Lemma fieldBegin_ends (a : PW) : state_ (machine a) = FieldBegin → ends a (stepped a) (fieldBegin a).
Proof.
  intros Hst. apply reading_ends. intros [[name t] i] p r pre _ Hpre Hne _. case_decide as Ht.
  - apply ends_return; [done |]. split; [stay |]. exists true. rewrite Hst. split; [constructor |]. exists pre. by auto.
  - rewrite run_bind, push_pure. cbv beta iota. rewrite run_bind, write_pure. apply ends_return; [done |].
    split; [stay |]. exists true. rewrite Hst. split; [by constructor |]. exists pre. by auto.
Qed.

Lemma containerBegin_ends (a : PW) :
  (state_ (machine a) = ListBegin → ends a (stepped a) (listBegin a)) ∧
  (state_ (machine a) = SetBegin → ends a (stepped a) (setBegin a)) ∧
  (state_ (machine a) = MapBegin → ends a (stepped a) (mapBegin a)).
Proof.
  split_and!; intros Hst.
  - apply (header_ends a K_ListBegin _ ListValue (λ '(t, n), stack_ (machine a) ++ [Frame_list ListEnd t n])); [done | done | |].
    + intros [t n] p r _. rewrite run_bind, push_pure. cbv beta iota. rewrite run_bind, write_pure. eexists. split_and!; [done | stay | done | done].
    + intros [t n] Hn. rewrite Hst. by constructor.
  - apply (header_ends a K_SetBegin _ SetValue (λ '(t, n), stack_ (machine a) ++ [Frame_list SetEnd t n])); [done | done | |].
    + intros [t n] p r _. rewrite run_bind, push_pure. cbv beta iota. rewrite run_bind, write_pure. eexists. split_and!; [done | stay | done | done].
    + intros [t n] Hn. rewrite Hst. by constructor.
  - apply (header_ends a K_MapBegin _ MapKey (λ '(kt, vt, n), stack_ (machine a) ++ [Frame_map MapEnd kt vt n])); [done | done | |].
    + intros [[kt vt] n] p r _. rewrite run_bind, push_pure. cbv beta iota. rewrite run_bind, write_pure. eexists. split_and!; [done | stay | done | done].
    + intros [[kt vt] n] Hn. rewrite Hst. by constructor.
Qed.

Your goal: Please copy, word for word, every line from the first line of the records through the line containing "(state_ (machine a) = ListBegin", with both of those lines included and nothing else.

Written answer:
Lemma fieldBegin_ends (a : PW) : state_ (machine a) = FieldBegin → ends a (stepped a) (fieldBegin a).
Proof.
  intros Hst. apply reading_ends. intros [[name t] i] p r pre _ Hpre Hne _. case_decide as Ht.
  - apply ends_return; [done |]. split; [stay |]. exists true. rewrite Hst. split; [constructor |]. exists pre. by auto.
  - rewrite run_bind, push_pure. cbv beta iota. rewrite run_bind, write_pure. apply ends_return; [done |].
    split; [stay |]. exists true. rewrite Hst. split; [by constructor |]. exists pre. by auto.
Qed.

Lemma containerBegin_ends (a : PW) :
  (state_ (machine a) = ListBegin → ends a (stepped a) (listBegin a)) ∧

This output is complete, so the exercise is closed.